From the Archives: The First Memorial Day
We’re heading into Memorial Day weekend here in the United States: a time to remember soldiers fallen in our country’s service. Instead of writing a new post on the subject, I’ve chosen to share this one again. For the record, My Own True Love and I plan to attend Chicago’s Memorial Day parade tomorrow–a first for me but not for the city. Chicago has held a parade each year since 1870. See you there?
My Own True Love and I just got home from a Memorial Day service in Grant Park. It was held at the foot of a statue commemorating General John A.Logan. Before today, Logan on horseback was just another obscure Civil War statue. One I hadn’t paid much attention to.
Never again.
Like most Memorial Day services, whether the day is cold and rainy like today or blazing with the first heat of summer, the ceremony was moving. A young Marine captain, veteran of the Iraq war, reminded us that Memorial Day is not Veteran’s Day–that the purpose is not to thank the living* but to honor the dead. A woman who left Vietnam as a toddler at the end of the Vietnam War played an achingly beautiful version of Taps. I was not the only person who cried.
We always attend a Memorial Day service if we can. We chose the service in Grant Park by chance. It turns out that celebrating Memorial Day at General Logan’s feet is particularly appropriate. Logan was a Civil War general, a congressman and senator from Illinois, and an unsuccessful candidate for Vice-President. In his role as Commander-in-Chief of the Grand Army of the Republic, he was also one of the principal founders of Memorial Day.
On May 5, 1868, Logan issued GAR General Order 11, establishing the first Memorial Day:
I. The 30th day of May, 1868, is designated for the purpose of strewing with flowers or otherwise decorating the graves of comrades who died in defense of their country during the late rebellion, and whose bodies now lie in almost every city, village, and hamlet churchyard in the land. In this observance no form or ceremony is prescribed, but posts and comrades will in their own way arrange such fitting services and testimonials of respect as circumstances may permit.
We are organized, comrades, as our regulations tell us, for the purpose, among other things, “of preserving and strengthening those kind and fraternal feelings which have bound together the soldiers, sailors, and marines who united to suppress the late rebellion.” What can aid more to assure this result than by cherishing tenderly the memory of our heroic dead, who made their breasts a barricade between our country and its foe? Their soldier lives were the reveille of freedom to a race in chains, and their death a tattoo of rebellious tyranny in arms. We should guard their graves with sacred vigilance. All that the consecrated wealth and taste of the Nation can add to their adornment and security is but a fitting tribute to the memory of her slain defenders. Let no wanton foot tread rudely on such hallowed grounds. Let pleasant paths invite the coming and going of reverent visitors and found mourners. Let no vandalism of avarice or neglect, no ravages of time, testify to the present or to the coming generations that we have forgotten, as a people, the cost of free and undivided republic.

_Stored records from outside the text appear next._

Definition popular_line (pizzas : list Pizza) (item : PopularItem) : string :=
  let item_name :=
    match find (λ pizza, String.eqb (pizza_id pizza) (popular_item_id item))
               pizzas with
    | Some pizza => pizza_name pizza
    | None => "Unknown Item"
    end in
  "• " +:+ item_name +:+ " (" +:+ str_int (popular_order_count item)
  +:+ " orders)" +:+ nl.

Definition get_popular_items : M string :=
  d ← get_data;
  match popular_items (analytics d) with
  | [] => mret "Our most popular items are Pepperoni and Margherita pizzas!"
  | _ =>
      d ← get_data;
      mret (foldl (λ result item,
                     result +:+ popular_line (pizzas (menu d)) item)
                  ("🔥 POPULAR ITEMS:" +:+ nl)
                  (take 3 (popular_items (analytics d))))
  end.

Definition with_orders (d : Data) (os : list Order) : Data := {|
  restaurant_info := restaurant_info d; menu := menu d;
  delivery_zones := delivery_zones d; promotions := promotions d;
  orders := os; questions := questions d;
  customer_feedback := customer_feedback d; analytics := analytics d;
  staff_notes := staff_notes d
|}.

Definition with_questions (d : Data) (qs : list QA) : Data := {|
  restaurant_info := restaurant_info d; menu := menu d;
  delivery_zones := delivery_zones d; promotions := promotions d;
  orders := orders d; questions := qs;
  customer_feedback := customer_feedback d; analytics := analytics d;
  staff_notes := staff_notes d
|}.

Definition with_feedback (d : Data) (fs : list Feedback) : Data := {|
  restaurant_info := restaurant_info d; menu := menu d;
  delivery_zones := delivery_zones d; promotions := promotions d;
  orders := orders d; questions := questions d;
  customer_feedback := fs; analytics := analytics d;
  staff_notes := staff_notes d
|}.

(** [now] and [eta] are the readings [datetime.now().isoformat()] and
    [(datetime.now() + timedelta(minutes=40)).isoformat()]. *)
Definition add_customer_order (now eta : string)
    (customer_info : gmap string string) (items : list OrderItem) : M string :=
  d ← get_data;
  let order_id := "ORD" +:+ format_03d (Z.of_nat (length (orders d)) + 1) in
  let new_order := {|
    order_id := order_id;
    order_customer_name := default "" (customer_info !! "name");
    order_phone := default "" (customer_info !! "phone");
    order_address := default "" (customer_info !! "address");
    order_items := items;
    order_subtotal := foldl (λ acc item, acc + item_total item) 0 items;
    order_delivery_fee := 0;
    order_status := "received";
    order_time := now;
    order_estimated_delivery := eta
  |} in
  d ← get_data;
  set_data (with_orders d (orders d ++ [new_order]));;
  save_data;;
  mret order_id.

Definition add_feedback (now : string) (order_id : string) (rating : Z)
    (comment : string) : M string :=
  let feedback := {|
    feedback_order_id := order_id;
    feedback_rating := rating;
    feedback_comment := comment;
    feedback_date := now
  |} in
  d ← get_data;
  set_data (with_feedback d (customer_feedback d ++ [feedback]));;
  save_data;;
  mret "Thank you for your feedback!".

Definition areas : list string := ["klcc"; "pj"; "subang"; "petaling"].
Definition promo_words : list string :=
  ["deal"; "promotion"; "discount"; "offer"].

(** [any(x in text for x in words)] *)
Definition any_in (words : list string) (text : string) : bool :=
  existsb (λ w, contains w text) words.

Definition cutoff : Q := 6 # 10.

(** The knowledge-base part of [handle_query], lines 167 to 176. *)
Definition check_knowledge_base (user_input_lower : string)
    : M (option string) :=
  d ← get_data;
  let questions_ := question <$> questions d in
  best_match ← finished
    (Difflib.get_close_matches user_input_lower questions_ cutoff);
  match best_match with
  | best :: _ =>
      d ← get_data;
      match find (λ q, String.eqb (question q) best) (questions d) with
      | Some q => mret (Some (answer q))
      | None => mret None
      end
  | [] => mret None
  end.

Definition handle_query (user_input : string) : M (option string) :=
  let user_input_lower := lower user_input in
  if contains "pizza" user_input_lower
     && (contains "menu" user_input_lower || contains "what" user_input_lower)
  then Some <$> get_menu_by_category "pizzas"
  else if contains "side" user_input_lower
          || contains "appetizer" user_input_lower
  then Some <$> get_menu_by_category "sides"
  else if contains "drink" user_input_lower
          || contains "beverage" user_input_lower
  then Some <$> get_menu_by_category "drinks"
  else
    match (if contains "deliver" user_input_lower
              && any_in areas user_input_lower
           then find (λ area, contains area user_input_lower) areas
           else None) with
    | Some area => Some <$> check_delivery_area area
    | None =>
        if any_in promo_words user_input_lower
        then Some <$> get_active_promotions
        else if contains "popular" user_input_lower
                || contains "recommend" user_input_lower
        then Some <$> get_popular_items
        else if contains "hour" user_input_lower
                || contains "open" user_input_lower
        then
          d ← get_data;
          let hours := info_hours (restaurant_info d) in
          mret (Some ("We're open: "
                      +:+ default "Please call for hours" (hours !! "monday")))
        else if contains "phone" user_input_lower
                || contains "call" user_input_lower
        then
          d ← get_data;
          mret (Some ("Call us at: " +:+ info_phone (restaurant_info d)))
        else check_knowledge_base user_input_lower
    end.

Definition learn_new_response (now : string) (question answer : string)
    : M unit :=
  let new_qa := {|
    question := lower question;
    answer := answer;
    category := "general";
    added_date := now
  |} in
  d ← get_data;
  set_data (with_questions d (questions d ++ [new_qa]));;
  save_data.

(** Python's truth value of the response: [None] and the empty text are
    false. *)
Definition truthy (response : option string) : bool :=
  match response with
  | Some (String _ _) => true
  | _ => false
  end.

Definition nonempty (s : string) : bool :=
  match s with
  | EmptyString => false
  | _ => true
  end.

(** One round of the [while True] loop of [run_chatbot]; [true]: the loop
    goes on, [false]: [break]. *)
Definition chat_round (now : string) : M bool :=
  line ← input (nl +:+ "🍕 You: ");
  let user_input := strip line in
  if String.eqb (lower user_input) "quit"
  then print "🍕 Bot: Thanks for choosing Pizza Hut! Have a great day! 🍕";;
       mret false
  else if negb (nonempty user_input) then mret true
  else
    response ← handle_query user_input;
    if truthy response
    then print ("🍕 Bot: " +:+ default "" response);; mret true
    else
      print "🍕 Bot: I don't have that information yet. Can you help me learn?";;
      line ← input "📝 Please provide the answer, or type 'skip': ";
      let new_answer := strip line in
      if negb (String.eqb (lower new_answer) "skip") && nonempty new_answer
      then learn_new_response now user_input new_answer;;
           print "🍕 Bot: Thank you! I learned something new!";;
           mret true
      else mret true.

Definition banner : list string :=
  [ "🍕 Welcome to Pizza Hut Delivery! 🍕";
    "I can help you with:";
    "• Menu and prices (try 'show pizza menu')";
    "• Delivery areas (try 'deliver to KLCC')";
    "• Current promotions (try 'any deals?')";
    "• Popular recommendations";
    "• Store hours and contact info";
    nl +:+ "Type 'quit' to exit or ask me anything!";
    "--------------------------------------------------" ].

Fixpoint chat_loop (now : string) (fuel : nat) : M unit :=
  match fuel with
  | O => λ _, OutOfFuel
  | S fuel =>
      go_on ← chat_round now;
      if go_on : bool then chat_loop now fuel else mret ()
  end.

(** [run_chatbot]; every round reads a line, so the loop ends, by [quit]
    or by the end of the input, within [len(stdin) + 1] rounds. *)
Definition run_chatbot (now : string) : M unit :=
  foldr (λ line rest, print line;; rest) (mret ()) banner;;
  lines ← (λ s, Returns (stdin s) s) : M (list string);
  chat_loop now (S (length lines)).

(** ** The resolver as the specification describes it

    The specification presents the chain of conditionals of [handle_query]
    as an ordered sequence of rules, each a predicate on the normalized
    input with a resolver, tried in order until one predicate holds, and
    followed by the knowledge base.  The definitions below follow that
    description; [handle_query_router] compares them with the code. *)

Record IntentRule := {
  predicate : string → bool;
  resolve : string → M (option string)
}.

Definition pizza_rule : IntentRule := {|
  predicate u := contains "pizza" u && (contains "menu" u || contains "what" u);
  resolve _ := Some <$> get_menu_by_category "pizzas"
|}.

Definition sides_rule : IntentRule := {|
  predicate u := contains "side" u || contains "appetizer" u;
  resolve _ := Some <$> get_menu_by_category "sides"
|}.

Definition drinks_rule : IntentRule := {|
  predicate u := contains "drink" u || contains "beverage" u;
  resolve _ := Some <$> get_menu_by_category "drinks"
|}.

Definition delivery_rule : IntentRule := {|
  predicate u := contains "deliver" u && any_in areas u;
  resolve u :=
    match find (λ area, contains area u) areas with
    | Some area => Some <$> check_delivery_area area
    | None => mret None
    end
|}.

Definition promotions_rule : IntentRule := {|
  predicate u := any_in promo_words u;
  resolve _ := Some <$> get_active_promotions
|}.

Definition popular_rule : IntentRule := {|
  predicate u := contains "popular" u || contains "recommend" u;
  resolve _ := Some <$> get_popular_items
|}.

Definition hours_rule : IntentRule := {|
  predicate u := contains "hour" u || contains "open" u;
  resolve _ :=
    d ← get_data;
    mret (Some ("We're open: "
                +:+ default "Please call for hours"
                      (info_hours (restaurant_info d) !! "monday")))
|}.

Definition phone_rule : IntentRule := {|
  predicate u := contains "phone" u || contains "call" u;
  resolve _ :=
    d ← get_data;
    mret (Some ("Call us at: " +:+ info_phone (restaurant_info d)))
|}.

Definition intent_rules : list IntentRule :=
  [ pizza_rule; sides_rule; drinks_rule; delivery_rule;
    promotions_rule; popular_rule; hours_rule; phone_rule ].

(** First match wins; without a match the knowledge base answers. *)
Definition router (rules : list IntentRule) (u : string) : M (option string) :=
  match find (λ rule, predicate rule u) rules with
  | Some rule => resolve rule u
  | None => check_knowledge_base u
  end.

(** [bestMatch(normalizedInput, corpus)] of the specification: the text
    that [get_close_matches] returns at the cutoff 0.6, if any. *)
Definition bestMatch (normalizedInput : string) (corpus : list string)
    : option (option string) :=
  head <$> Difflib.get_close_matches normalizedInput corpus cutoff.

(** The similarity score of a stored text [x] against the input, as
    [get_close_matches] computes it: [s.set_seq2(word)], [s.set_seq1(x)]
    and [s.ratio()], so [x] is the first sequence and the input the
    second. *)
Definition score (normalizedInput x : string) : option Q :=
  Difflib.ratio (list_ascii_of_string x) (list_ascii_of_string normalizedInput).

If other eyes grow dull and other hands slack, and other hearts cold in the solemn trust, ours shall keep it well as long as the light and warmth of life remain in us.
Let us, then, at the time appointed, gather around their sacred remains and garland the passionless mounds above them with choicest flowers of springtime; let us raise above them the dear old flag they saved from dishonor; let us in this solemn presence renew our pledges to aid and assist those whom they have left among us as sacred charges upon the Nation’s gratitude,–the soldier’s and sailor’s widow and orphan.
II. It is the purpose of the Commander-in-Chief to inaugurate this observance with the hope it will be kept up from year to year, while a survivor of the war remains to honor the memory of his departed comrades. He earnestly desires the public press to call attention to this Order, and lend its friendly aid in bringing it to the notice of comrades in all parts of the country in time for simultaneous compliance therewith.
With the exception of the jabs at the Confederacy, I couldn’t say it better myself.
Remember the fallen. Thank the living. Pray for peace.
* Though I urge you to thank, or hug, a veteran while you’re thinking about it.